Valeria Ossovskaya |
Clinicians, patients and the FDA are pressing biotech and pharma scientists to deliver more thoughtful and comprehensive translational strategies that can help to answer multidimensional clinical questions. This process is constantly hungry for innovation.
Next generation sequencing (NGS) has taken academic centers, biotech hubs, clinics, and investors by storm. Faster, better, more efficient sequencing opened promising translational avenues for complex diseases, genetic disorders and the microbiome. The speed and thoroughness with which NGS penetrated biotech, academia and pharma was amazing to witness. With massive promotion and impressive investments, NGS has become the defining trend of translational science – along with its promise to characterize human diseases and transfer the power of genomic research into the clinic.
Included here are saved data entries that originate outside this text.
(** *** After the dispatch *)
Definition settle_projection (t : Target.Target) (projected : Refused_ + Projected) : eff ((Failed * Fault) + Outcome) :=
  let validation condition := cause_new condition Phase.ResultValidation in
  let refused failed fault detail := _ ← record_failure t detail failed; mret (inl (failed, fault)) in
  match projected with
  | inr (ProjectedResult result) => _ ← record t "ok" "completed" None; mret (inr (Completed_ result))
  | inr (ProjectedRequest request) => mret (inr (Request_ request))
  | inl (RefusedStoredInput id) =>
      _ ← modify (delete_stored_input (Target.team t, Binding.assistant_id (Target.binding t), id));
      refused (FailedUncertain (error_new ActionFailure.Failed (validation Condition.StoredInputRejected))) FaultOther
        "stored-input-rejected"%string
  | inl (RefusedFailure f) =>
      refused (FailedHandled (cause_handled (Failure.http_status f))) (FaultHandled f) "action-failed"%string
  | inl RefusedSecretExposure =>
      refused (FailedUncertain (error_new ActionFailure.Uncertain (validation Condition.InjectedValueEchoed))) (FaultPolicy None)
        "invalid-output"%string
  | inl (RefusedInvalid condition) =>
      refused (FailedUncertain (error_new ActionFailure.Uncertain (validation condition))) (FaultPolicy None) "invalid-output"%string
  end.
(** *** The other calls *)
Fixpoint prepare_each (b : ActionBatch.ActionBatch) (origins : list string) (rs : list ActionRequest.ActionRequest)
  : eff (ActionError.ActionError + list (string * (Operation.Operation * list (string * Z)))) :=
  match rs with
  | [] => mret (inr [])
  | r :: rs =>
      and_then (request_operation b r origins) (fun bound =>
        and_then (prepare_each b origins rs) (fun rest => mret (inr ((ActionRequest.interrupt_id r, bound) :: rest))))
  end.
Definition batch_prepare (b : ActionBatch.ActionBatch) (rs : list ActionRequest.ActionRequest)
  : eff (ActionBatch.ActionBatch * (ActionError.ActionError + unit)) :=
  if is_some (ActionBatch.handle b) then mret (b, inl (error_at ActionFailure.ContextChanged Phase.Journal))
  else
    let origins := map request_origin rs in
    let scope := ActionBatch.scope b in
    ready ← and_then (prepare_each b origins rs) (fun prepared =>
      let operations := map (fun e => fst (snd e)) prepared in
      and_then (journal_answer (journal_call
        (Prepare (BatchScope.generation scope) (BatchScope.thread_id scope) operations (BatchScope.routine scope)) RBatch
        (prepare_batch (BatchScope.generation scope) (BatchScope.thread_id scope) operations (BatchScope.routine scope))))
        (fun h => mret (inr (h, prepared))));
    mret match ready with
         | inl e => (b, inl e)
         | inr (h, prepared) =>
             (ActionBatch.mk scope (Some h) prepared origins (ActionBatch.executing_here b) (ActionBatch.observed b)
                (ActionBatch.injected b), inr tt)
         end.
Definition batch_delivered (b : ActionBatch.ActionBatch) (rs : list ActionRequest.ActionRequest)
  : eff (ActionBatch.ActionBatch * (ActionError.ActionError + unit)) :=
  let changed := error_at ActionFailure.ContextChanged Phase.Journal in
  match ActionBatch.handle b with
  | None => mret (b, inl changed)
  | Some h =>
      if negb (bool_decide (map Operation.interrupt_id (Batch.operations h) = map ActionRequest.interrupt_id rs))
      then mret (b, inl changed)
      else
        a ← journal_answer (journal_call (Deliver h) (fun _ => RUnit) (delivered h));
        mret match a with inl e => (b, inl e) | inr _ => (release b, inr tt) end
  end.
Definition batch_settle_undelivered (b : ActionBatch.ActionBatch) : eff (ActionError.ActionError + unit) :=
  let g := BatchScope.generation (ActionBatch.scope b) in
  journal_answer (journal_call (EndSettled g) (fun _ => RUnit) (end_settled g)).
Definition batch_terminate (b : ActionBatch.ActionBatch) : eff (ActionBatch.ActionBatch * (ActionError.ActionError + bool)) :=
  match ActionBatch.handle b with
  | None => mret (b, inr false)
  | Some h =>
      let uncertain := negb (bool_decide (ActionBatch.executing_here b = [])) in
      if uncertain && BatchScope.routine (ActionBatch.scope b) then mret (b, inr false)
      else
        ended ← (if uncertain then journal_answer (journal_call (Abandon h) RFlag (abandon_uncertain h))
                 else journal_answer (journal_call (EndBatch h) RFlag (end_batch h)));
        mret match ended with
             | inl e => (b, inl e)
             | inr ended => (if ended : bool then release b else b, inr ended)
             end
  end.
End Batches.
The illusion that we see the landscape objectively is a powerful one, so it can be hard to accept that, while genomics tech is greatly contributing to the field, it has a lot of limitations. Moreover, genomics has yet to deliver on all its promises. Ultimately, genomics only gives us a partial solution to more fundamental questions about highly heterogeneous and fast evolving cancers, infections, autoimmune and viral diseases, and strategies to treat them. For example, neither genomics nor transcriptomics can deliver a complete and comprehensive answer to how a tumor will differentiate, proliferate, metastasize and adapt to therapy. Supported by generous funding, genomics has created millions of “me too” methods and companies, which cannot truly be called “innovation”. In my view, it’s time to think outside of the genomics box. If we really want to see a new wave of innovation, intelligent thinking should not be fragmented or driven by trends in technology.
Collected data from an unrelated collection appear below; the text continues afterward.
Definition CAPITAL_SIGMA : Z := 0x3a3.
(** [final_sigma], with the characters before it nearest first. *)
Definition final_sigma (before after : list Z) : bool :=
  let cased_stop c := negb (CASE_IGNORABLE c) in
  match List.find cased_stop before with Some c => CASED c | None => false end
  && match List.find cased_stop after with Some c => negb (CASED c) | None => true end.
Fixpoint lower_from (before cs : list Z) : string :=
  match cs with
  | [] => EmptyString
  | c :: rest =>
      (if c =? CAPITAL_SIGMA then utf8 (if final_sigma before rest then 0x3c2 else 0x3c3)
       else default (utf8 c) (LOWER c)) +:+ lower_from (c :: before) rest
  end.
(** [lower] of a text given by its characters. *)
Definition py_lower (cs : list Z) : string := lower_from [] cs.
End Lower.

(** [String::from_utf8_lossy]: the characters, every maximal invalid part as
    U+FFFD. *)
Definition REPLACEMENT : Z := 0xfffd.
Definition second_of_three (b c : Z) : bool :=
  if b =? 0xe0 then (0xa0 <=? c) && (c <=? 0xbf)
  else if b =? 0xed then (0x80 <=? c) && (c <=? 0x9f)
  else (0x80 <=? c) && (c <=? 0xbf).
Definition second_of_four (b c : Z) : bool :=
  if b =? 0xf0 then (0x90 <=? c) && (c <=? 0xbf)
  else if b =? 0xf4 then (0x80 <=? c) && (c <=? 0x8f)
  else (0x80 <=? c) && (c <=? 0xbf).
Fixpoint utf8_lossy (s : string) : list Z :=
  match s with
  | EmptyString => []
  | String a s1 =>
      let b := byte_code a in
      if b <? 0x80 then b :: utf8_lossy s1
      else if (0xc2 <=? b) && (b <=? 0xdf) then
        match s1 with
        | String c s2 =>
            if continues_char c then ((b - 0xc0) * 64 + (byte_code c - 0x80)) :: utf8_lossy s2
            else REPLACEMENT :: utf8_lossy s1
        | EmptyString => [REPLACEMENT]
        end
      else if (0xe0 <=? b) && (b <=? 0xef) then
        match s1 with
        | String c s2 =>
            if second_of_three b (byte_code c) then
              match s2 with
              | String d s3 =>
                  if continues_char d
                  then ((b - 0xe0) * 4096 + (byte_code c - 0x80) * 64 + (byte_code d - 0x80)) :: utf8_lossy s3
                  else REPLACEMENT :: utf8_lossy s2
              | EmptyString => [REPLACEMENT]
              end
            else REPLACEMENT :: utf8_lossy s1
        | EmptyString => [REPLACEMENT]
        end
      else if (0xf0 <=? b) && (b <=? 0xf4) then
        match s1 with
        | String c s2 =>
            if second_of_four b (byte_code c) then
              match s2 with
              | String d s3 =>
                  if continues_char d then
                    match s3 with
                    | String e s4 =>
                        if continues_char e
                        then ((b - 0xf0) * 262144 + (byte_code c - 0x80) * 4096 + (byte_code d - 0x80) * 64
                              + (byte_code e - 0x80)) :: utf8_lossy s4
                        else REPLACEMENT :: utf8_lossy s3
                    | EmptyString => [REPLACEMENT]
                    end
                  else REPLACEMENT :: utf8_lossy s2
              | EmptyString => [REPLACEMENT]
              end
            else REPLACEMENT :: utf8_lossy s1
        | EmptyString => [REPLACEMENT]
        end
      else REPLACEMENT :: utf8_lossy s1
  end.

(** [char::encode_utf16] and [String::from_utf16_lossy]. *)
Definition utf16 (c : Z) : list Z :=
  if c <? 0x10000 then [c] else [0xd800 + (c - 0x10000) / 1024; 0xdc00 + (c - 0x10000) mod 1024].
Definition is_high (u : Z) : bool := (0xd800 <=? u) && (u <=? 0xdbff).
Definition is_low (u : Z) : bool := (0xdc00 <=? u) && (u <=? 0xdfff).
Fixpoint utf16_lossy (us : list Z) : list Z :=
  match us with
  | [] => []
  | u :: rest =>
      if is_high u then
        match rest with
        | l :: rest' =>
            if is_low l then (0x10000 + (u - 0xd800) * 1024 + (l - 0xdc00)) :: utf16_lossy rest'
            else REPLACEMENT :: utf16_lossy rest
        | [] => [REPLACEMENT]
        end
      else (if is_low u then REPLACEMENT else u) :: utf16_lossy rest
  end.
What is the next step for translational science? The human proteome is far larger and more comprehensive than the genome. Moreover, the proteome is ultra-sensitive to intra- and extra-cellular stimuli and environmental factors. This gives us a significantly wider window of opportunity than genomics when it comes to designing translational strategies to resolve critical questions about patient stratification, complex diseases and response to therapeutic agents. Multiplexed and multidisciplinary technologies for robust exploration of the proteome in blood and other liquid biopsies are becoming powerful tools for translational science, molecular diagnostics and clinical trials.
It is more challenging to work with the proteome than with the genome or transcriptome. The proteome requires more sophisticated strategies, complex techniques and highly skilled scientists. That is where modern biotech, engineering and information technologies come in. The comprehensive integration of molecular biology with nanotechnology and powerful algorithms, search engines, and big data management systems can lead to outstanding opportunities that I believe will address translational science questions and personalize medicine needs in a more efficient and thoughtful manner than all previous efforts taken together.
Who will accelerate this next phase of translational science? I think it unlikely that old-fashioned, conservative institutions like the NIH will contribute a great deal to this process – conceptually novel, high-risk projects are not members of the “NIH club”. Instead, I foresee a key role for biotech hubs like Silicon Valley, which constantly integrate new angles of science with information technologies and high-tech inventions. In Silicon Valley, we aren’t afraid to take a risk, and to mix and match different approaches to find better solutions for high unmet medical needs. Innovation is our religion here, and I believe cutting-edge high-tech hubs and startup ecosystems will be the forerunners in the next wave of transformation in translational science.